Depuis cet incident, deux Tunisiens ont été mis en examen et placés en détention dans le cadre d'une information judiciaire ouverte pour plusieurs chefs d'accusation, notamment :

  • Provocation publique à la haine ou à la violence fondée sur l'origine, la race ou la religion
  • Violences aggravées visant un élu public
  • Accès frauduleux dans un système de traitement automatisé de données à caractère personnel

L'exploitation du téléphone de l'un des suspects a révélé des communications avec une proche collaboratrice de Christian Estrosi. Le maire sortant a dénoncé une tentative d'infiltration et pointé du doigt l'équipe de son rival Eric Ciotti (UDR/RN) ainsi que l'homme d'affaires conservateur Pierre-Edouard Stérin. Ce dernier réfute toute implication et a annoncé son intention de porter plainte pour diffamation.

Éléments d'enquête et réactions

Selon une source sécuritaire, les éléments actuels de l'enquête ne laissent pas envisager de lien avec l'étranger. Contactée, l'équipe de Christian Estrosi a assuré n'avoir aucune information concernant les quatre personnes entendues mercredi. Cette affaire continue d'alimenter les tensions politiques dans la course à la mairie de Nice, où les enjeux électoraux semblent se mêler aux investigations judiciaires.

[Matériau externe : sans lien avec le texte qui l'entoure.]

Lemma from_env_auth_resolution_witness :
  (exists cfg,
      from_env (fun _ => false) (fun _ => Some (BYOAccessTokenOAuthConfig (Some "cid") (Some "at")))
               (fun _ _ => true) (fun _ _ => None) (fun x => x)
               (<["JIRA_URL" := "https://jira.corp.example"]>
                  (<["JIRA_PERSONAL_TOKEN" := "pat-123"]> ∅)) = Ok cfg
      /\ auth_type cfg = Pat
      /\ personal_token cfg = Some "pat-123")
  /\ (exists msg,
      from_env Examples.example_is_cloud_url (fun _ => None)
               (fun _ _ => true) (fun _ _ => None) (fun x => x)
               (<["JIRA_URL" := "https://example.atlassian.net"]> ∅)
      = Raise (ValueError msg)).
Proof.
  split.
  - refine (proj1 (from_env_auth_resolution _ _ _ _ _ _ _)
              "https://jira.corp.example" "pat-123" _ _ _ _ _ _ _);
      try reflexivity; vm_compute; discriminate.
  - refine (proj2 (from_env_auth_resolution _ _ _ _ _ _ _) _ _ _);
      try reflexivity; vm_compute; discriminate.
Defined.

(** An unrecognised [JIRA_MODE] reaches [logger.warning] through the local
    name [logger], which is bound only on the branch of C5. *)
Lemma from_env_unbound_logger :
  from_env (fun _ => false) (fun _ => None) (fun _ _ => true)
           (fun _ _ => None) (fun x => x)
           (<["JIRA_URL" := "https://jira.corp.example"]>
              (<["JIRA_PERSONAL_TOKEN" := "pat-123"]>
                 (<["JIRA_MODE" := "datacenter"]> ∅)))
  = Raise (UnboundLocalError "logger").
Proof. vm_compute. reflexivity. Qed.

End ConfigFacts.

Module CommentsFacts.
Import Store Config Client Comments.

Lemma jira_call_trace e w :
  trace (snd (jira_call e w)) = (trace w ++ [e])%list.
Proof.
  unfold jira_call. simpl.
  destruct (api_replies w) as [|[d|v|x] rest]; reflexivity.
Qed.

End CommentsFacts.

Module SessionFacts.
Import Store Session Config Client.

Lemma logout_never_raises c w : fst (_logout c w) = Ok tt.
Proof.
  unfold _logout, requests_delete.
  destruct (truthy_str (cookie_session w) && cookie_auth c); [|reflexivity].
  simpl. destruct (delete_replies w) as [|[st|e] rest]; reflexivity.
Qed.
(* ===== verification/Primitives.v ===== *)
(** * Cryptographic primitives: the interface the crypto crate relies on

    X25519, Ed25519, HKDF-SHA-256, HMAC-SHA-256, AES-256-GCM and SHA-2 come
    from third-party crates.  They are the fields of [CryptoPrims]; what the
    code relies on is stated by the law classes below, each of them a
    documented property of the primitive.  [Toy] instantiates all of them with
    executable functions, so that no theorem rests on contradictory laws. *)
From stdpp Require Import base numbers list strings.
From Stdlib Require Import Strings.Byte.
From S2P Require Import Prelude.
Local Open Scope Z_scope.

Class CryptoPrims := {
  (** X25519: public key of a secret, Diffie-Hellman of a secret and a public key. *)
  x25519_public : bytes -> bytes;
  x25519_dh : bytes -> bytes -> bytes;
  (** Ed25519: public key of a seed, signing, verification, point validation. *)
  ed25519_public : bytes -> bytes;
  ed25519_sign : bytes -> bytes -> bytes;
  ed25519_verify : bytes -> bytes -> bytes -> bool;
  ed25519_from_bytes : bytes -> bool;
  (** Ed25519 to X25519: [to_scalar_bytes] of a seed, [to_montgomery] of a key. *)
  ed25519_scalar : bytes -> bytes;
  ed25519_montgomery : bytes -> bytes;
  (** HKDF-SHA-256: salt, input key material, info, output length. *)
  hkdf_sha256 : bytes -> bytes -> bytes -> nat -> option bytes;
  (** HMAC-SHA-256: key, data ([None] when the key is refused). *)
  hmac_sha256_mac : bytes -> bytes -> option bytes;
  (** AES-256-GCM: key check, then key, nonce, associated data, message. *)
  aes_key_ok : bytes -> bool;
  aes_gcm_encrypt : bytes -> bytes -> bytes -> bytes -> option bytes;
  aes_gcm_decrypt : bytes -> bytes -> bytes -> bytes -> option bytes;
  sha512 : bytes -> bytes;
}.

(** Diffie-Hellman agreement. *)
Class DhLaws `{CryptoPrims} : Prop := {
  dh_comm a b : x25519_dh a (x25519_public b) = x25519_dh b (x25519_public a);
}.

(** The two Ed25519-to-X25519 conversions agree, and a signature verifies
    under the public key of its seed. *)
Class IdentityLaws `{CryptoPrims} : Prop := {
  identity_conversion s :
    x25519_public (ed25519_scalar s) = ed25519_montgomery (ed25519_public s);
  sign_verifies s m : ed25519_verify (ed25519_public s) m (ed25519_sign s m) = true;
}.

(** HMAC accepts every key and returns 32 bytes; HKDF-SHA-256 succeeds up to
    255 blocks of 32 bytes and returns what was asked for. *)
Class KdfLaws `{CryptoPrims} : Prop := {
  hmac_total k d : exists m, hmac_sha256_mac k d = Some m /\ length m = 32%nat;
  hkdf_total s i f n :
    Z.of_nat n <= 8160 -> exists o, hkdf_sha256 s i f n = Some o /\ length o = n;
}.

(** AES-256-GCM takes 32-byte keys, and opening a sealed message under the
    same key, nonce and associated data gives the plaintext back. *)
Class AeadLaws `{CryptoPrims} : Prop := {
  aes_key_32 k : length k = 32%nat -> aes_key_ok k = true;
  gcm_roundtrip k n a p c :
    aes_gcm_encrypt k n a p = Some c -> aes_gcm_decrypt k n a c = Some p;
}.

(** Authenticity of the associated data: under one key and nonce a ciphertext
    opens with the associated data it was sealed with and with no other. *)
Class AeadAuth `{CryptoPrims} : Prop := {
  gcm_auth k n a p c a' p' :
    aes_gcm_decrypt k n a c = Some p -> aes_gcm_decrypt k n a' c = Some p' -> a' = a;
}.

(** SHA-512 returns 64 bytes. *)
Class Sha512Laws `{CryptoPrims} : Prop := {
  length_sha512 m : length (sha512 m) = 64%nat;
}.

(** Ed25519 signatures have 64 bytes. *)
Class SignatureLaws `{CryptoPrims} : Prop := {
  length_sign s m : length (ed25519_sign s m) = 64%nat;
}.

(** Public keys of 32-byte secrets have 32 bytes, and are points that
    [VerifyingKey::from_bytes] accepts. *)
Class PublicKeyLaws `{CryptoPrims} : Prop := {
  x25519_public_32 s : length s = 32%nat -> length (x25519_public s) = 32%nat;
  ed25519_public_32 s : length s = 32%nat -> length (ed25519_public s) = 32%nat;
  ed25519_public_valid s : length s = 32%nat -> ed25519_from_bytes (ed25519_public s) = true;
}.

(** ** An executable instance *)

Module Toy.

Definition pad (n : nat) (l : bytes) : bytes := take n (l ++ repeat x00 n).

Lemma length_pad n l : length (pad n l) = n.
Proof. unfold pad. rewrite length_take, length_app, repeat_length. lia. Qed.

Fixpoint byte_add (a b : bytes) : bytes :=
  match a, b with
  | x :: a', y :: b' => byte_of_Z (Z_of_byte x + Z_of_byte y) :: byte_add a' b'
  | _, _ => []
  end.

Lemma byte_add_comm a b : byte_add a b = byte_add b a.
Proof.
  revert b. induction a as [|x a IH]; intros [|y b]; simpl; try done.
  by rewrite IH, Z.add_comm.
Qed.

(** A self-delimiting copy of [l]. *)
Definition tag (l : bytes) : bytes := repeat x01 (length l) ++ x00 :: l.

Lemma repeat_delim_inj n m (r r' : bytes) :
  repeat x01 n ++ x00 :: r = repeat x01 m ++ x00 :: r' -> n = m /\ r = r'.
Proof.
  revert m. induction n as [|n IH]; intros [|m] E; simpl in E; simplify_eq; [done|].
  apply IH in E as [-> ->]. done.
Qed.

Lemma tag_inj l l' r r' : tag l ++ r = tag l' ++ r' -> l = l' /\ r = r'.
Proof.
  unfold tag. rewrite <- !app_assoc. simpl. intros [Hn E]%repeat_delim_inj.
  by apply app_inj_len.
Qed.

Definition seal (k n a p : bytes) : option bytes := Some (tag k ++ tag a ++ p).

Definition open (k n a c : bytes) : option bytes :=
  let h := tag k ++ tag a in
  if decide (take (length h) c = h) then Some (drop (length h) c) else None.

#[export] Instance prims : CryptoPrims := {|
  x25519_public s := s;
  x25519_dh a b := byte_add a b;
  ed25519_public s := s;
  ed25519_sign s m := pad 64 (s ++ m);
  ed25519_verify pk m sig := bool_decide (sig = pad 64 (pk ++ m));
  ed25519_from_bytes pk := bool_decide (length pk = 32%nat);
  ed25519_scalar s := s;
  ed25519_montgomery pk := pk;
  hkdf_sha256 s i f n := if decide (Z.of_nat n <= 8160) then Some (pad n (byte_add s (i ++ repeat x00 64) ++ f)) else None;
  hmac_sha256_mac k d := Some (pad 32 (d ++ k));
  aes_key_ok k := bool_decide (length k = 32%nat);
  aes_gcm_encrypt := seal;
  aes_gcm_decrypt := open;
  sha512 m := pad 64 (rev m);
|}.

#[export] Instance dh_laws : DhLaws.
Proof. constructor. intros. apply byte_add_comm. Qed.

#[export] Instance identity_laws : IdentityLaws.
Proof. constructor; intros; simpl; [done|]. by apply bool_decide_eq_true. Qed.

#[export] Instance kdf_laws : KdfLaws.
Proof.
  constructor; intros; simpl.
  - eexists; split; [done|]. apply length_pad.
  - rewrite decide_True by done. eexists; split; [done|]. apply length_pad.
Qed.

#[export] Instance aead_laws : AeadLaws.
Proof.
  constructor; simpl.
  - intros k Hk. by apply bool_decide_eq_true.
  - intros k n a p c [= <-]. unfold open. rewrite app_assoc.
    rewrite take_app_length, drop_app_length, decide_True; done.
Qed.

#[export] Instance aead_auth : AeadAuth.
Proof.
  constructor; simpl. intros k n a p c a' p'. unfold open.
  repeat case_decide; try done. intros _ _.
  rewrite <- (take_drop (length (tag k ++ tag a)) c) in H0.
  pose proof (take_drop (length (tag k ++ tag a)) c) as Hc.
  pose proof (take_drop (length (tag k ++ tag a')) c) as Hc'.
  rewrite take_drop in H0. rewrite H in Hc. rewrite H0, <- Hc, <- !app_assoc in Hc'.
  apply tag_inj in Hc' as [_ Hc']. by apply tag_inj in Hc' as [-> _].
Qed.

#[export] Instance sha512_laws : Sha512Laws.
Proof. constructor. intros. apply length_pad. Qed.

#[export] Instance signature_laws : SignatureLaws.
Proof. constructor. intros. apply length_pad. Qed.

#[export] Instance public_key_laws : PublicKeyLaws.
Proof. constructor; intros s Hs; simpl; [done..|]. by apply bool_decide_eq_true. Qed.

End Toy.
(* ===== verification/X3dh.v ===== *)
(** * X3DH key agreement ([crates/crypto/src/x3dh.rs])

    The initiator's and the responder's derivations of the shared secret, and
    the proof that they agree. *)
From stdpp Require Import base numbers list strings.
From Stdlib Require Import Strings.Byte.
From S2P Require Import Prelude Primitives Kdf Keys.
Local Open Scope Z_scope.
Local Open Scope cmp_scope.

Definition X3DH_DOMAIN_SEPARATOR : bytes := repeat xff 32.
Definition X3DH_SALT : bytes := repeat x00 32.

Record X3dhInitResult := mkX3dhInitResult { shared_secret : bytes; ephemeral_public : bytes }.

Record PeerPreKeyBundle := mkPeerPreKeyBundle {
  pb_identity_key : bytes;
  pb_signed_prekey : bytes;
  pb_signed_prekey_id : Z;
  pb_signed_prekey_signature : bytes;
  pb_one_time_prekey : option (Z * bytes);
}.

Section X3dh.
Context `{CryptoPrims}.

Definition derive_x3dh_secret (dh1 dh2 dh3 : bytes) (dh4 : option bytes)
  : result CryptoError bytes :=
  let ikm := X3DH_DOMAIN_SEPARATOR ++ dh1 ++ dh2 ++ dh3
             ++ match dh4 with Some dh4_bytes => dh4_bytes | None => [] end in
  hkdf_expand X3DH_SALT ikm HKDF_INFO_X3DH 32.

Definition alice_initiate (alice_identity : IdentityKeyPair) (bob_bundle : PeerPreKeyBundle)
    (rng : bytes) : result CryptoError X3dhInitResult :=
  if negb (ed25519_verify (pb_identity_key bob_bundle) (pb_signed_prekey bob_bundle)
             (pb_signed_prekey_signature bob_bundle))
  then Err InvalidSignature
  else
    let ephemeral := EphemeralKeyPair_generate rng in
    let alice_x25519_secret := to_x25519_secret alice_identity in
    let bob_x25519_identity := verifying_key_to_x25519 (pb_identity_key bob_bundle) in
    let dh1 := diffie_hellman alice_x25519_secret (pb_signed_prekey bob_bundle) in
    let dh2 := diffie_hellman (eph_secret ephemeral) bob_x25519_identity in
    let dh3 := diffie_hellman (eph_secret ephemeral) (pb_signed_prekey bob_bundle) in
    let dh4 := (fun '(_, opk) => diffie_hellman (eph_secret ephemeral) opk)
                 <$> pb_one_time_prekey bob_bundle in
    let? shared_secret := derive_x3dh_secret dh1 dh2 dh3 dh4 in
    Ok (mkX3dhInitResult shared_secret (eph_public ephemeral)).

Definition bob_respond (bob_identity : IdentityKeyPair) (bob_signed_prekey : SignedPreKey)
    (bob_one_time_prekey : option OneTimePreKey)
    (alice_identity_key alice_ephemeral_key : bytes) : result CryptoError bytes :=
  let alice_x25519_identity := verifying_key_to_x25519 alice_identity_key in
  let bob_x25519_secret := to_x25519_secret bob_identity in
  let dh1 := diffie_hellman (spk_secret bob_signed_prekey) alice_x25519_identity in
  let dh2 := diffie_hellman bob_x25519_secret alice_ephemeral_key in
  let dh3 := diffie_hellman (spk_secret bob_signed_prekey) alice_ephemeral_key in
  let dh4 := (fun pk => diffie_hellman (opk_secret pk) alice_ephemeral_key)
               <$> bob_one_time_prekey in
  derive_x3dh_secret dh1 dh2 dh3 dh4.

(** The bundle the relay hands out for Bob's keys. *)
Definition bundle_of (bob : IdentityKeyPair) (spk : SignedPreKey) (opk : option OneTimePreKey)
  : PeerPreKeyBundle :=
  mkPeerPreKeyBundle (verifying_key bob) (spk_public spk) (spk_key_id spk) (spk_signature spk)
    ((fun k => (opk_key_id k, opk_public k)) <$> opk).

Lemma alice_bad_signature alice b rng :
  ed25519_verify (pb_identity_key b) (pb_signed_prekey b) (pb_signed_prekey_signature b) = false ->
  alice_initiate alice b rng = Err InvalidSignature.
Proof. intros E. unfold alice_initiate. by rewrite E. Qed.

Context `{!DhLaws, !IdentityLaws, !KdfLaws}.

Lemma x3dh_agree alice bob spk opk rng :
  spk_wf bob spk -> (forall k, opk = Some k -> opk_wf k) ->
  exists r, alice_initiate alice (bundle_of bob spk opk) rng = Ok r
    /\ bob_respond bob spk opk (verifying_key alice) (ephemeral_public r)
       = Ok (shared_secret r)
    /\ length (shared_secret r) = 32%nat.
Proof.
  intros [Hpub Hver] Hopk. unfold alice_initiate, bundle_of. simpl.
  unfold SignedPreKey_verify in Hver.
  destruct (ed25519_verify _ _ _); [|done]. simpl.
  match goal with |- context [derive_x3dh_secret ?a ?b ?c ?d] =>
    set (dh1 := a); set (dh2 := b); set (dh3 := c); set (dh4 := d) end.
  destruct (hkdf_expand_ok X3DH_SALT
    (X3DH_DOMAIN_SEPARATOR ++ dh1 ++ dh2 ++ dh3
      ++ match dh4 with Some x => x | None => [] end) HKDF_INFO_X3DH 32)
    as (o & E & Hl); [lia|].
  exists (mkX3dhInitResult o (x25519_public rng)).
  unfold derive_x3dh_secret at 1. rewrite E. split; [done|]. split; [|done].
  simpl. rewrite <- E. unfold bob_respond. simpl.
  fold (to_x25519_public alice). rewrite to_x25519_public_secret.
  replace (diffie_hellman (spk_secret spk) (x25519_public (to_x25519_secret alice))) with dh1
    by (unfold dh1, diffie_hellman; rewrite Hpub; apply dh_comm).
  replace (diffie_hellman (to_x25519_secret bob) (x25519_public rng)) with dh2.
  2:{ unfold dh2, diffie_hellman. fold (to_x25519_public bob).
      rewrite to_x25519_public_secret. apply dh_comm. }
  replace (diffie_hellman (spk_secret spk) (x25519_public rng)) with dh3
    by (unfold dh3, diffie_hellman; rewrite Hpub; apply dh_comm).
  replace ((fun pk => diffie_hellman (opk_secret pk) (x25519_public rng)) <$> opk) with dh4; [done|].
  unfold dh4. destruct opk as [k|]; [|done]. simpl. f_equal.
  unfold diffie_hellman. rewrite (Hopk k eq_refl). apply dh_comm.
Qed.

(** C22: Against the bundle of well-formed pre-keys, with or without a one-time
    pre-key, the initiator always succeeds, and the responder derives the
    same 32-byte secret from the initiator's public keys. *)
Theorem x3dh_agreement alice bob spk opk rng :
  spk_wf bob spk -> (forall k, opk = Some k -> opk_wf k) ->
  exists r, alice_initiate alice (bundle_of bob spk opk) rng = Ok r
    /\ bob_respond bob spk opk (verifying_key alice) (ephemeral_public r)
       = Ok (shared_secret r)
    /\ length (shared_secret r) = 32%nat.
Proof. apply x3dh_agree. Qed.
End X3dh.

Lemma x3dh_agreement_witness :
  let bob := mkIdentityKeyPair (repeat x05 32) in
  let spk := @SignedPreKey_generate Toy.prims 0 bob (repeat x07 32) in
  let opk := Some (@OneTimePreKey_generate Toy.prims 9 (repeat x08 32)) in
  exists r, @alice_initiate Toy.prims (mkIdentityKeyPair (repeat x03 32))
              (@bundle_of Toy.prims bob spk opk) (repeat x04 32) = Ok r
    /\ @bob_respond Toy.prims bob spk opk
         (@verifying_key Toy.prims (mkIdentityKeyPair (repeat x03 32))) (ephemeral_public r)
       = Ok (shared_secret r)
    /\ length (shared_secret r) = 32%nat.
Proof.
  intros bob spk opk. apply (@x3dh_agreement Toy.prims Toy.dh_laws Toy.identity_laws Toy.kdf_laws).
  - apply (@spk_generate_wf Toy.prims Toy.identity_laws).
  - intros k [= <-]. reflexivity.
Defined.
(* ===== verification/RatchetSync.v ===== *)
(** * Two-party correctness of the Double Ratchet

    Alice and Bob run [Ratchet.encrypt] and [Ratchet.decrypt] over a network
    that delays, reorders, drops and injects messages.  The ghost description
    of a run is a list of ratchet secrets (node 0 is Bob's signed pre-key,
    every later node a sending chain, odd nodes Alice's, even nodes Bob's) and
    the number of messages sent on each node.  [party_inv] says what a session
    at node [n] holds; it is preserved by sending, by delivery of any
    undelivered message and by every rejected message, and it implies that an
    undelivered message decrypts to its plaintext as long as the skipped-key
    store has room. *)
From stdpp Require Import base numbers list strings gmap.
From S2P Require Import Prelude Primitives Kdf Aead Keys Ratchet.
Local Open Scope Z_scope.
Local Open Scope cmp_scope.

Section Ghost.
Context `{CryptoPrims}.
Context (SK : bytes).

Definition sec (S : list bytes) (i : nat) : bytes := nth i S [].
Definition pub (S : list bytes) (i : nat) : bytes := x25519_public (sec S i).

(** Root key after node [n] and first chain key of node [n]. *)
Fixpoint root (S : list bytes) (n : nat) : bytes :=
  match n with
  | O => SK
  | Datatypes.S m => rk_root (root S m) (x25519_dh (sec S n) (pub S m))
  end.
Definition chain (S : list bytes) (n : nat) : bytes :=
  match n with
  | O => []
  | Datatypes.S m => rk_chain (root S m) (x25519_dh (sec S n) (pub S m))
  end.

(** Messages sent on the sender's previous chain, as announced by node [n]. *)
Definition sent_prev (sent : nat -> Z) (n : nat) : Z :=
  match n with Datatypes.S (Datatypes.S m) => sent m | _ => 0 end.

Les développements récents soulignent la complexité de cette enquête, qui mêle symboles antisémites, soupçons de manipulation politique et procédures judiciaires multiples. Les autorités continuent leurs investigations pour déterminer les responsabilités exactes dans cet incident qui a profondément marqué le paysage politique niçois à l'approche des échéances électorales.